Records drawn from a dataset

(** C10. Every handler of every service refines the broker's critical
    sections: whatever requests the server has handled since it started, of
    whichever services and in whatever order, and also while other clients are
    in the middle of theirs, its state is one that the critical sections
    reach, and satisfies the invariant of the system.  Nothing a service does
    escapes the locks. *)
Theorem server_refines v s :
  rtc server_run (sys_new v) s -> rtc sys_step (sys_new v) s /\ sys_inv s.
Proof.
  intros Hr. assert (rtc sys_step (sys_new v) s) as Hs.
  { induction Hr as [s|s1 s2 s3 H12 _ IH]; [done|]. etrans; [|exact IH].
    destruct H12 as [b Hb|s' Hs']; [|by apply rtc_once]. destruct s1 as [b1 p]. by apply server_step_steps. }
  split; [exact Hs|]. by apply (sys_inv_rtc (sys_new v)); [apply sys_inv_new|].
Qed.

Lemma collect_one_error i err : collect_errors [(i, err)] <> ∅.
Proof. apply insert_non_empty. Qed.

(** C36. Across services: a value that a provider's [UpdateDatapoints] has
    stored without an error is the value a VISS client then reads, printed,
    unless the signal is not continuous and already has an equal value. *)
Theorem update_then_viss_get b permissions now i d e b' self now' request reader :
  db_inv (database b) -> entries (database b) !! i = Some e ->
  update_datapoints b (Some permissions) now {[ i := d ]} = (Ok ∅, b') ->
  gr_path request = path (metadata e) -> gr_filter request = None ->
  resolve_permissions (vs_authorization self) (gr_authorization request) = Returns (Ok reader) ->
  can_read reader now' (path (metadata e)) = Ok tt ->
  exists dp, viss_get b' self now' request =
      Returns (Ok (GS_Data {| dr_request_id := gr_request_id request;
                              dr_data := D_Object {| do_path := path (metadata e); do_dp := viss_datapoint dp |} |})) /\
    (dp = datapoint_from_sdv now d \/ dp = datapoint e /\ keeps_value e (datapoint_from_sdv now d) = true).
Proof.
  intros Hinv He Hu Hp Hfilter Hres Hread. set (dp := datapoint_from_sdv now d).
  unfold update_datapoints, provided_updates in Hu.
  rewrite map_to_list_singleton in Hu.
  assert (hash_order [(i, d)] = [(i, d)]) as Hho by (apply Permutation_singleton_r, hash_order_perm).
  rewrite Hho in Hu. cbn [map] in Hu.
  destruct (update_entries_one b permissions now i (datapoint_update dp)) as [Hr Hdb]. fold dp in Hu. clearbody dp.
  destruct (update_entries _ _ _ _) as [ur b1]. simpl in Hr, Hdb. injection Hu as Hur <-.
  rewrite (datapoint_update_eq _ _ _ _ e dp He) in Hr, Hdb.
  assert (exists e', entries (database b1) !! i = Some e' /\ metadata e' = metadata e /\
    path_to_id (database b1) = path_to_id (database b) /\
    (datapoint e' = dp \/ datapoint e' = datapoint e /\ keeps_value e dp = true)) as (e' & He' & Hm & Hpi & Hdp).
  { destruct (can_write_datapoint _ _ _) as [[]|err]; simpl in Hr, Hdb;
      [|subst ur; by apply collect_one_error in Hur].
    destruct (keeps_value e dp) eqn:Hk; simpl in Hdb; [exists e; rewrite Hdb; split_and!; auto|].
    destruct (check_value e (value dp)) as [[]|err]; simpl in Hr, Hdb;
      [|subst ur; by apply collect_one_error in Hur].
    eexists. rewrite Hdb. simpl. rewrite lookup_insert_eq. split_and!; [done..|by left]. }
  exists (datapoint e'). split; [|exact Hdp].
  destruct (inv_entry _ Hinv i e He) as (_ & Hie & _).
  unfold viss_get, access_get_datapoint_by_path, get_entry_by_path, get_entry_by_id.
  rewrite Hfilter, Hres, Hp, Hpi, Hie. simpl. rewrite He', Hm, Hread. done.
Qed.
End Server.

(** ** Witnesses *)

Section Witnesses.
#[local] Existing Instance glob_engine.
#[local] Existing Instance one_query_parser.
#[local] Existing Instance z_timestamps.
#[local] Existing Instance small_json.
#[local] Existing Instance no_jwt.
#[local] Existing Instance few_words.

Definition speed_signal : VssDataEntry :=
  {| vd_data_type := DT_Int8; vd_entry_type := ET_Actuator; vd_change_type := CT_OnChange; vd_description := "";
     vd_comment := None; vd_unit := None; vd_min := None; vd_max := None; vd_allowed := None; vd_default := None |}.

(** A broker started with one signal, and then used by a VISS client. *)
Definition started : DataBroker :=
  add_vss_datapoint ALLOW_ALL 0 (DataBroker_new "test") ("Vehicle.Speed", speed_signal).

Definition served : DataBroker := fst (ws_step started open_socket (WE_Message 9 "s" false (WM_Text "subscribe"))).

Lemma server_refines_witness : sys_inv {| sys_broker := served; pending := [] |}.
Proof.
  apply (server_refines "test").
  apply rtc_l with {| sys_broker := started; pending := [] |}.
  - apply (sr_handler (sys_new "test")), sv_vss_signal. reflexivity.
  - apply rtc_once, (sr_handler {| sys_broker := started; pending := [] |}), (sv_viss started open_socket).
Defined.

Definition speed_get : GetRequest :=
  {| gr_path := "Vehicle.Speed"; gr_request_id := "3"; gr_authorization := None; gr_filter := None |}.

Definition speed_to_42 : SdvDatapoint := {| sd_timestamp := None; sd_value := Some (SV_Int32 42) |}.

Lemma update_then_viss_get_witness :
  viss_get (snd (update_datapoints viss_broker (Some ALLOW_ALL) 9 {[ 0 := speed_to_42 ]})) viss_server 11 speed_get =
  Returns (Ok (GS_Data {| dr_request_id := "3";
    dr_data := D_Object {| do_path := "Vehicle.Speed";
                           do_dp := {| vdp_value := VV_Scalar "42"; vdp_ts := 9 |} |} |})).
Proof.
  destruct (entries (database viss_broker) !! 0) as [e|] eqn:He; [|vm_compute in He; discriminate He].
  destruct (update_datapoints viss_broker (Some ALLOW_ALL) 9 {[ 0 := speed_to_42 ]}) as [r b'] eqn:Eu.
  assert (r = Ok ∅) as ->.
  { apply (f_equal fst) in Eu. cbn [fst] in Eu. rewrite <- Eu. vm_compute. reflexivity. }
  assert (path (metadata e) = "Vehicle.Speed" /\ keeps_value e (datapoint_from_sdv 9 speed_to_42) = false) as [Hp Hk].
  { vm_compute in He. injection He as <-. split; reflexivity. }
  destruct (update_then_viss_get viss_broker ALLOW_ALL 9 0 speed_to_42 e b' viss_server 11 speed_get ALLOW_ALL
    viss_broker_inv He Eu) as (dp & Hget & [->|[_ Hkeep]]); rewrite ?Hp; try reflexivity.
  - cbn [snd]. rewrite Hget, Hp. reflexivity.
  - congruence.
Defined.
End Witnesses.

...

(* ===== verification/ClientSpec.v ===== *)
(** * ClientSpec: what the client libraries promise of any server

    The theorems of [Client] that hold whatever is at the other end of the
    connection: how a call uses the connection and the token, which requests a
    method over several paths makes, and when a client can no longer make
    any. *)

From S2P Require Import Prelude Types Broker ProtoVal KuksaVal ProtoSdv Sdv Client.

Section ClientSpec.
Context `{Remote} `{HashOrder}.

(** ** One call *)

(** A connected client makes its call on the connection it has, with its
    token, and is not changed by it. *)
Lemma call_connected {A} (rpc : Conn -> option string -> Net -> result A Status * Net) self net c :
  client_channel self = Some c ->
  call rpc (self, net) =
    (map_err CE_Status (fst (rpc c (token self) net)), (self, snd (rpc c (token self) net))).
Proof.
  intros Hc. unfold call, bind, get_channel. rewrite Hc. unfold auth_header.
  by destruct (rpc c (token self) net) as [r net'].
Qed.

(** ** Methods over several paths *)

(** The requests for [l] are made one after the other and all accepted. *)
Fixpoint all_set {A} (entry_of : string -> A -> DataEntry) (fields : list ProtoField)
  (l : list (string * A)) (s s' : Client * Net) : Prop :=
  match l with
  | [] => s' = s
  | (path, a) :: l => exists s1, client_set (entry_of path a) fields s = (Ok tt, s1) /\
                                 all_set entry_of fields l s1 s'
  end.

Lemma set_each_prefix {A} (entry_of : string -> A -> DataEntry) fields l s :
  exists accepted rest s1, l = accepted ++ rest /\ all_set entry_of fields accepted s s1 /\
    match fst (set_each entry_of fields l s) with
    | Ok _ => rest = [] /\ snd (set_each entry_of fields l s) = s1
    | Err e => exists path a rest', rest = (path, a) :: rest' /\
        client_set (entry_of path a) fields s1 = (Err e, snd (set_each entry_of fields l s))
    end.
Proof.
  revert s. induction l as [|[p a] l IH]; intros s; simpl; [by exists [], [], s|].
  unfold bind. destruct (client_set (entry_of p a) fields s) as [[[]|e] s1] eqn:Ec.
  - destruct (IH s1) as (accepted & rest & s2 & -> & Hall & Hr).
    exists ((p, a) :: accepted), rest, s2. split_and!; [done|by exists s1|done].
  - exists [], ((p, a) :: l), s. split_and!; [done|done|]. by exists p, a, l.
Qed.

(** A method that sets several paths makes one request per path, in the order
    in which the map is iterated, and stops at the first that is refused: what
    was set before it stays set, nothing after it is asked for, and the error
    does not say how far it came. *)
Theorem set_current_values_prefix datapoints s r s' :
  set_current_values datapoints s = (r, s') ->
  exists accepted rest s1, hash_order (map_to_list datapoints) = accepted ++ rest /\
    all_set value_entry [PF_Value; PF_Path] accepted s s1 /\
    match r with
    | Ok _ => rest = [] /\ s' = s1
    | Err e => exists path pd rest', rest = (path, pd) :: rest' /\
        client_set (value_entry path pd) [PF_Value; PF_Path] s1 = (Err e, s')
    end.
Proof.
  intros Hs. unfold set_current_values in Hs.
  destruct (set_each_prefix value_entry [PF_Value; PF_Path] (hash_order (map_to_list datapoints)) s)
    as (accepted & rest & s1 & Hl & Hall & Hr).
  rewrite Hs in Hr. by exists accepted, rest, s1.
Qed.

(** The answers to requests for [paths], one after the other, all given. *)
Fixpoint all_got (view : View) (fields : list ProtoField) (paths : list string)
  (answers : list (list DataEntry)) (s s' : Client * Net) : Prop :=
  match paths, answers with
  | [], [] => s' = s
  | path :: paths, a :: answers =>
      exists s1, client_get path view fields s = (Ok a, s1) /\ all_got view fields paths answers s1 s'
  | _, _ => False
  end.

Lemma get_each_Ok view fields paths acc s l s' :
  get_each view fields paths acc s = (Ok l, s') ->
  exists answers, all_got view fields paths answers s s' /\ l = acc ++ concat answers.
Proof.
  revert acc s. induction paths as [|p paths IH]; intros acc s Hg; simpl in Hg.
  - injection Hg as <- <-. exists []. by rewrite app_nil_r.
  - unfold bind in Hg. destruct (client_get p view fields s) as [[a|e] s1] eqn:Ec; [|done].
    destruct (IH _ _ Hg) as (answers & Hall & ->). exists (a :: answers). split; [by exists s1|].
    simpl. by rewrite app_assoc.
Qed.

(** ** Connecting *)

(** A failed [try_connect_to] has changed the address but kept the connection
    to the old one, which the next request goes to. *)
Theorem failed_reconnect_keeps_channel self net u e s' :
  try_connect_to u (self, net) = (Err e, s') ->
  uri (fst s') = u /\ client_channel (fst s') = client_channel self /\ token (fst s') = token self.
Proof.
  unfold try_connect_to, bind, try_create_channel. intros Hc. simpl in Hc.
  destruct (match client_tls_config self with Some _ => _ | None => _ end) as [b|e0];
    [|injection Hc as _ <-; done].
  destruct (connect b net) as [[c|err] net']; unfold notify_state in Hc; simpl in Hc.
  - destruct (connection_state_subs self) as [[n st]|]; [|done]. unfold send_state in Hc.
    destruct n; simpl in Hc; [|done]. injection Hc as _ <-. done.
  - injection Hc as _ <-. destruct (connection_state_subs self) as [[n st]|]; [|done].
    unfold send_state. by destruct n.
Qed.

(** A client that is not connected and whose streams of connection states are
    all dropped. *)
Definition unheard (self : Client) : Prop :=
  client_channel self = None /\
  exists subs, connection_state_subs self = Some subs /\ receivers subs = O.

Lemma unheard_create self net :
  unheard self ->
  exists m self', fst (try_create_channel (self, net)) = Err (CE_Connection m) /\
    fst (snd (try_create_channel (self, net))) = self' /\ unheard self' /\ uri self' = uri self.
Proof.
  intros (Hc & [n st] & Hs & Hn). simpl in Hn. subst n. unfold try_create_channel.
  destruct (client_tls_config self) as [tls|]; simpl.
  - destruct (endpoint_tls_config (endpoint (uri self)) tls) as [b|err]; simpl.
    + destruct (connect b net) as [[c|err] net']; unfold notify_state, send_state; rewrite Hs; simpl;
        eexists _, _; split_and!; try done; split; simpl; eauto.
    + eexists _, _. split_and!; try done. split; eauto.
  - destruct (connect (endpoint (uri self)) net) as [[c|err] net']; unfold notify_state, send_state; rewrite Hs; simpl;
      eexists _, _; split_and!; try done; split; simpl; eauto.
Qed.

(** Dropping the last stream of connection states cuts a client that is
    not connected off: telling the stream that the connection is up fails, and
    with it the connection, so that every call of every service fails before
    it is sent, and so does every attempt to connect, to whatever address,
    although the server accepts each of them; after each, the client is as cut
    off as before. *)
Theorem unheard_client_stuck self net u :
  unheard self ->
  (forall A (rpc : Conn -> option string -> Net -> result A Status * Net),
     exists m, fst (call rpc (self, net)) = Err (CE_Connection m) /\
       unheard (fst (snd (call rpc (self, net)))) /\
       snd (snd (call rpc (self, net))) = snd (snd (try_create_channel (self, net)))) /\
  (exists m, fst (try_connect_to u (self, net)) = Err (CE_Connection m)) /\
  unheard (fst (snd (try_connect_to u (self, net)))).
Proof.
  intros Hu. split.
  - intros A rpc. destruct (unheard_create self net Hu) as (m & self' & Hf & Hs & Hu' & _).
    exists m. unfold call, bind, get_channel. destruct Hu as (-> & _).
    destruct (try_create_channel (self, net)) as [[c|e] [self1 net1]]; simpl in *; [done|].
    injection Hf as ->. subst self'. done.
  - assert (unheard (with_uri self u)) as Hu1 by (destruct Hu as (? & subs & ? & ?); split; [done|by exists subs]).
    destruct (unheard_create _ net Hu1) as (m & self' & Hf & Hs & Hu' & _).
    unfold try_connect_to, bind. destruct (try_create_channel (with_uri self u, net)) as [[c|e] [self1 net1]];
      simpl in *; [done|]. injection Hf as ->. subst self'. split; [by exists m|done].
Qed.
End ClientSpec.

_About this exercise_.
Show a copy of each line from the records above in which the string "endpoint" occurs.

_Solution to the exercise_.
  - destruct (endpoint_tls_config (endpoint (uri self)) tls) as [b|err]; simpl.
  - destruct (connect (endpoint (uri self)) net) as [[c|err] net']; unfold notify_state, send_state; rewrite Hs; simpl;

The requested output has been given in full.